# EXCERPTED DATA:
========================================================================
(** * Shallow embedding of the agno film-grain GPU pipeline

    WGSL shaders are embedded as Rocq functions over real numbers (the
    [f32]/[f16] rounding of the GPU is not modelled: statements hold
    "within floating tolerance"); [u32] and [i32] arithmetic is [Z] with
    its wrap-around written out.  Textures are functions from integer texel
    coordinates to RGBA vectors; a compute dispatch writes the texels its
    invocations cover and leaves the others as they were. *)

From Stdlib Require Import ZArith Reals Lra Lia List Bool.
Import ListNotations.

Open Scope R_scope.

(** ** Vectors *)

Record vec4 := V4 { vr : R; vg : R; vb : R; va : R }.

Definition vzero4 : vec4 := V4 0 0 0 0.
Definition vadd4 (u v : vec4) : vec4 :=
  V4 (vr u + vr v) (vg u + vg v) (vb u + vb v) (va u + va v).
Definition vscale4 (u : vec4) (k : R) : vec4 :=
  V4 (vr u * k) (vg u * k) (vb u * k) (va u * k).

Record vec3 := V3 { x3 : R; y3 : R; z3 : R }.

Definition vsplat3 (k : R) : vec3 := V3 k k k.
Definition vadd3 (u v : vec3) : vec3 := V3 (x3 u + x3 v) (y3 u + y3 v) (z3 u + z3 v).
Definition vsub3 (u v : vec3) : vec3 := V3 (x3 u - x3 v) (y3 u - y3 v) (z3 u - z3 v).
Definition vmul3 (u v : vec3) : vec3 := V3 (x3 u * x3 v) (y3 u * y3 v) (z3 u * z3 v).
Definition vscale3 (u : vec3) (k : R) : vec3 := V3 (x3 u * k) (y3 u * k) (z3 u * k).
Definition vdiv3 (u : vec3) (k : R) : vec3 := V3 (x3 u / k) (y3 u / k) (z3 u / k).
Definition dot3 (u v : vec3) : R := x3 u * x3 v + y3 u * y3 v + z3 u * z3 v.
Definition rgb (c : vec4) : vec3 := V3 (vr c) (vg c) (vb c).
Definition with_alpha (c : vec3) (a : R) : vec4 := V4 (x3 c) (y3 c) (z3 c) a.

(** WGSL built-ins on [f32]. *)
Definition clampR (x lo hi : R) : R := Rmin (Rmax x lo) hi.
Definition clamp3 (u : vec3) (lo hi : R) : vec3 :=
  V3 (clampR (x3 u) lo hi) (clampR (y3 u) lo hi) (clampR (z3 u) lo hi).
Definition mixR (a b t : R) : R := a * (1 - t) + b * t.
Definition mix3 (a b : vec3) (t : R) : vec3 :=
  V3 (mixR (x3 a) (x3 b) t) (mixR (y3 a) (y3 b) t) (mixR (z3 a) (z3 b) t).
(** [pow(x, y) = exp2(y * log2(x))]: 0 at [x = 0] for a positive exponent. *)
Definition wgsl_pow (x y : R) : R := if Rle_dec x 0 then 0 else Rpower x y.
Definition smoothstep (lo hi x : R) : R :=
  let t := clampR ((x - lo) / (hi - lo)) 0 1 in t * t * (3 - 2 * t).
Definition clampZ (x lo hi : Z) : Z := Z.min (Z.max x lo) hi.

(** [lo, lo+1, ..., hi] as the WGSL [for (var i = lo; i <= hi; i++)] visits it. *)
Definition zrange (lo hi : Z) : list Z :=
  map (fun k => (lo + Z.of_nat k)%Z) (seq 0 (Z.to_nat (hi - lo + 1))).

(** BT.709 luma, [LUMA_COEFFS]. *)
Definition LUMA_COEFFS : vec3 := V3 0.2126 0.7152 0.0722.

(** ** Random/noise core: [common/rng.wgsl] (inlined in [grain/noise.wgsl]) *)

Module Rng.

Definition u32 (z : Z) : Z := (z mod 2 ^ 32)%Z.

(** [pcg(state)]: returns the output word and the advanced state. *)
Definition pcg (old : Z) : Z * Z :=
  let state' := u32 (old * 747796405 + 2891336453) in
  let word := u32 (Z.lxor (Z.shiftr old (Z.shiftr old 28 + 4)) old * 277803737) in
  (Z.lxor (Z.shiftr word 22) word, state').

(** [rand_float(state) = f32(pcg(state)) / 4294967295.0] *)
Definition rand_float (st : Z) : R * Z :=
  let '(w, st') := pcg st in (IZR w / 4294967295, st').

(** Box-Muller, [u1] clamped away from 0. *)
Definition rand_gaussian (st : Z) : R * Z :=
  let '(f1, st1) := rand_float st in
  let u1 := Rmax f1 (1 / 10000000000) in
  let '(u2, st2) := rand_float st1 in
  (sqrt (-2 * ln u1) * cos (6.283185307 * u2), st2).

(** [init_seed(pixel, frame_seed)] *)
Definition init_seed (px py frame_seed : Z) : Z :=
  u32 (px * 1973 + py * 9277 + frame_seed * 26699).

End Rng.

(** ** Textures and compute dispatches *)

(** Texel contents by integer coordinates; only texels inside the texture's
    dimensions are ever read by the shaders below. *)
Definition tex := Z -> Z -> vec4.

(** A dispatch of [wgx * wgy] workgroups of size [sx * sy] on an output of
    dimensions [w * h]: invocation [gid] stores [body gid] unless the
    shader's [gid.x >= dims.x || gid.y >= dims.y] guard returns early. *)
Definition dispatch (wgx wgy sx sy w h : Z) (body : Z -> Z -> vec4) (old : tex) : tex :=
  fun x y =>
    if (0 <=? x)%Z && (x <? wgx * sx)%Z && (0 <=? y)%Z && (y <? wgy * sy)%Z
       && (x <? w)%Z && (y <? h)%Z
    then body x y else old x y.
========================================================================
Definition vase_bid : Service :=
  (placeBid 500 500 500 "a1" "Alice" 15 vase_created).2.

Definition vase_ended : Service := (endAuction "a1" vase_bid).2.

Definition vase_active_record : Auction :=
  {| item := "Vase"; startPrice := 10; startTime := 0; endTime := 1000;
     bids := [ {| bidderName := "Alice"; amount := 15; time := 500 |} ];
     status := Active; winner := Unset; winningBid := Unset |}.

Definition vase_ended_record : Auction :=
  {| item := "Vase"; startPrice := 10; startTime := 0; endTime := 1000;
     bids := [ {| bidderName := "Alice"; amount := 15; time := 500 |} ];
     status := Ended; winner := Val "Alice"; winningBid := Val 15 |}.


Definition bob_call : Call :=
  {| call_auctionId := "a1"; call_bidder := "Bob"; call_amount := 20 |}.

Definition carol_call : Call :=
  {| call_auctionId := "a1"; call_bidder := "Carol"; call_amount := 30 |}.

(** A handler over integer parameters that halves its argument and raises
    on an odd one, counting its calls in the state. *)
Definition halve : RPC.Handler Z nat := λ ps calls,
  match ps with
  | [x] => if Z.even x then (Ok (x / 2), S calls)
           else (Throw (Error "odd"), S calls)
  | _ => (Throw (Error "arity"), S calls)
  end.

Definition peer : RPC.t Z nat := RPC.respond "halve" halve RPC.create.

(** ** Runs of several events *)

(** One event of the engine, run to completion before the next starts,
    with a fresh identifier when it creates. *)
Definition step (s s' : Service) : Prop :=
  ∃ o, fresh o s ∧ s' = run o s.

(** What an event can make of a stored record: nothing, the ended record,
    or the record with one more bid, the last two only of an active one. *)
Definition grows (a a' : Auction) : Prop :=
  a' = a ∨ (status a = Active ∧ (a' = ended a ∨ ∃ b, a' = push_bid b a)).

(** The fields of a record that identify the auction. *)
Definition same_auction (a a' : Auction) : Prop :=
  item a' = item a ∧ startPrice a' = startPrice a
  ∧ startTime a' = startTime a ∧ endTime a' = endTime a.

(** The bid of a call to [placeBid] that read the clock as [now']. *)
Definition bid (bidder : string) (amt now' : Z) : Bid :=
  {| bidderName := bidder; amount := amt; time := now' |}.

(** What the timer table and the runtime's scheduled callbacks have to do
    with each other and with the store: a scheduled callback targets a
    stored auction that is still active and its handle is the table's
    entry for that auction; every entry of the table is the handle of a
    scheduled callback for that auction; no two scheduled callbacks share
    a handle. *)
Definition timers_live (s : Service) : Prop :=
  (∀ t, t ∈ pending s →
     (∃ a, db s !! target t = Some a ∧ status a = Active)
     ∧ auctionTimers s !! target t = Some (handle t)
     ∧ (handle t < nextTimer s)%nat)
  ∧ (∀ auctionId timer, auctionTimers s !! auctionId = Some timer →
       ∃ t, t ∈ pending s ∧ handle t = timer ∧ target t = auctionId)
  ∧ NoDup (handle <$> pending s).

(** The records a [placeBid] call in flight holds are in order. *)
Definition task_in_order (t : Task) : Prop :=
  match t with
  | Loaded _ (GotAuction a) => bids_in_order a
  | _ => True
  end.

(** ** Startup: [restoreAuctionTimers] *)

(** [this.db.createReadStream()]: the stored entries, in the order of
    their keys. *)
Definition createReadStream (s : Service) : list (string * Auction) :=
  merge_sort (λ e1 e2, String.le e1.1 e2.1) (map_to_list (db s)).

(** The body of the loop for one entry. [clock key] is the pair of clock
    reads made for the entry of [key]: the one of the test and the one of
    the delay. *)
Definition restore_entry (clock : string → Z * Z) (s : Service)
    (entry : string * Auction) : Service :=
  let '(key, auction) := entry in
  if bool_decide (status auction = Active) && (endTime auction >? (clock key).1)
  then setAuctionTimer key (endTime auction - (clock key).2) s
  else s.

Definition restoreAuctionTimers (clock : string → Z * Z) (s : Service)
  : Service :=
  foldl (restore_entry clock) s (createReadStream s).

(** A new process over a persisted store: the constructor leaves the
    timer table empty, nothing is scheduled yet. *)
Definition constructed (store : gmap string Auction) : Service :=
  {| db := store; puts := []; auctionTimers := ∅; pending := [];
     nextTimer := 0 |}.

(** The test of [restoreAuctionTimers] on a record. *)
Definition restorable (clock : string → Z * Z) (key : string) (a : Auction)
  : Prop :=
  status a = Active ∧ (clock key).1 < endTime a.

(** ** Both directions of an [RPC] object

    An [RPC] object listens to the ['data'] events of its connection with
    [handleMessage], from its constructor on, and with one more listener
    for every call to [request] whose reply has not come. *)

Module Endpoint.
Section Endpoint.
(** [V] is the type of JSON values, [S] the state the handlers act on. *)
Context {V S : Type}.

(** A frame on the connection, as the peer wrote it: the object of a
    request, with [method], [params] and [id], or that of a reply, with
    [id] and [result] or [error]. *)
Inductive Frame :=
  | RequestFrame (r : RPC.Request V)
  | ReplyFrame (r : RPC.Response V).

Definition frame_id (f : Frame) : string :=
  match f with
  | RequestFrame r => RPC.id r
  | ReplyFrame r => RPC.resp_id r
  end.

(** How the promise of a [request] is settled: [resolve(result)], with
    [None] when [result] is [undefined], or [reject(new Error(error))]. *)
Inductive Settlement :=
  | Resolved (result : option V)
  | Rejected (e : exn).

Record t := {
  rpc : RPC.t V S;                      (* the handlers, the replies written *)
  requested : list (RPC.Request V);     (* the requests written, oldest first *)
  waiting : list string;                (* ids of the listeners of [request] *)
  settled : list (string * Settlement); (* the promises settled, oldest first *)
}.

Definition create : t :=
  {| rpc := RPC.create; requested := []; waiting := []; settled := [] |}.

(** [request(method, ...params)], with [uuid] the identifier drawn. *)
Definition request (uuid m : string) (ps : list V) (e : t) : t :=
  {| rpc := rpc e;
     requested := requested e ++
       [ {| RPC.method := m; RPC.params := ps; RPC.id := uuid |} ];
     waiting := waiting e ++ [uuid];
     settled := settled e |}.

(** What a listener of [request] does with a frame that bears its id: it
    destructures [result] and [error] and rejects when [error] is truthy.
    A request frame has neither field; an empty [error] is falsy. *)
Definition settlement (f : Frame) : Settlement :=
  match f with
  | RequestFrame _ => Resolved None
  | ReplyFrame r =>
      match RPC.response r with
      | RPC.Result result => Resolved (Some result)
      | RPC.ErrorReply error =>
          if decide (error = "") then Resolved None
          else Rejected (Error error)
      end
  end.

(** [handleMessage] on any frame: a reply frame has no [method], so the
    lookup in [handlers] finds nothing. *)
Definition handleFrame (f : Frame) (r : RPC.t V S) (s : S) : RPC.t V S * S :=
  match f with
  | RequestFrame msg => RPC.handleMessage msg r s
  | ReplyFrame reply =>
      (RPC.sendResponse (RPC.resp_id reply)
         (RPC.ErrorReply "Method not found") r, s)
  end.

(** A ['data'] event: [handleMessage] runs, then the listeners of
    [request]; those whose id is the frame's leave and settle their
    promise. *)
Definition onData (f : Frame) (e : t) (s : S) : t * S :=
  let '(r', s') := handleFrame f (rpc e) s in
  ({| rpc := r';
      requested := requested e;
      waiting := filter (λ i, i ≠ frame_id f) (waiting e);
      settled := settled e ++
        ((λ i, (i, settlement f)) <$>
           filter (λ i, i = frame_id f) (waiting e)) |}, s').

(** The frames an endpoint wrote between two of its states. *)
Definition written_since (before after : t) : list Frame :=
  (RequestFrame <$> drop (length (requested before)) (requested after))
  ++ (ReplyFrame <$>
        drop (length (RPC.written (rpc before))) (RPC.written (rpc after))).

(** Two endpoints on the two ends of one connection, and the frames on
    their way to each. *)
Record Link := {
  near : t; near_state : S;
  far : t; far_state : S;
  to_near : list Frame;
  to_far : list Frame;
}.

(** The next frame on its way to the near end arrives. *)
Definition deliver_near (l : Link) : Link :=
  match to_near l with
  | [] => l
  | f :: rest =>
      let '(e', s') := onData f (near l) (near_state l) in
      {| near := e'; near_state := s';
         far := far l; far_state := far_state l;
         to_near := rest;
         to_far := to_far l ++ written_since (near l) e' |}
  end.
========================================================================
# WORK TO BE COMPLETED:
Your answer should be a single number: the count of lines in these records that hold the string "pending".

# RESPONSE AREA:
4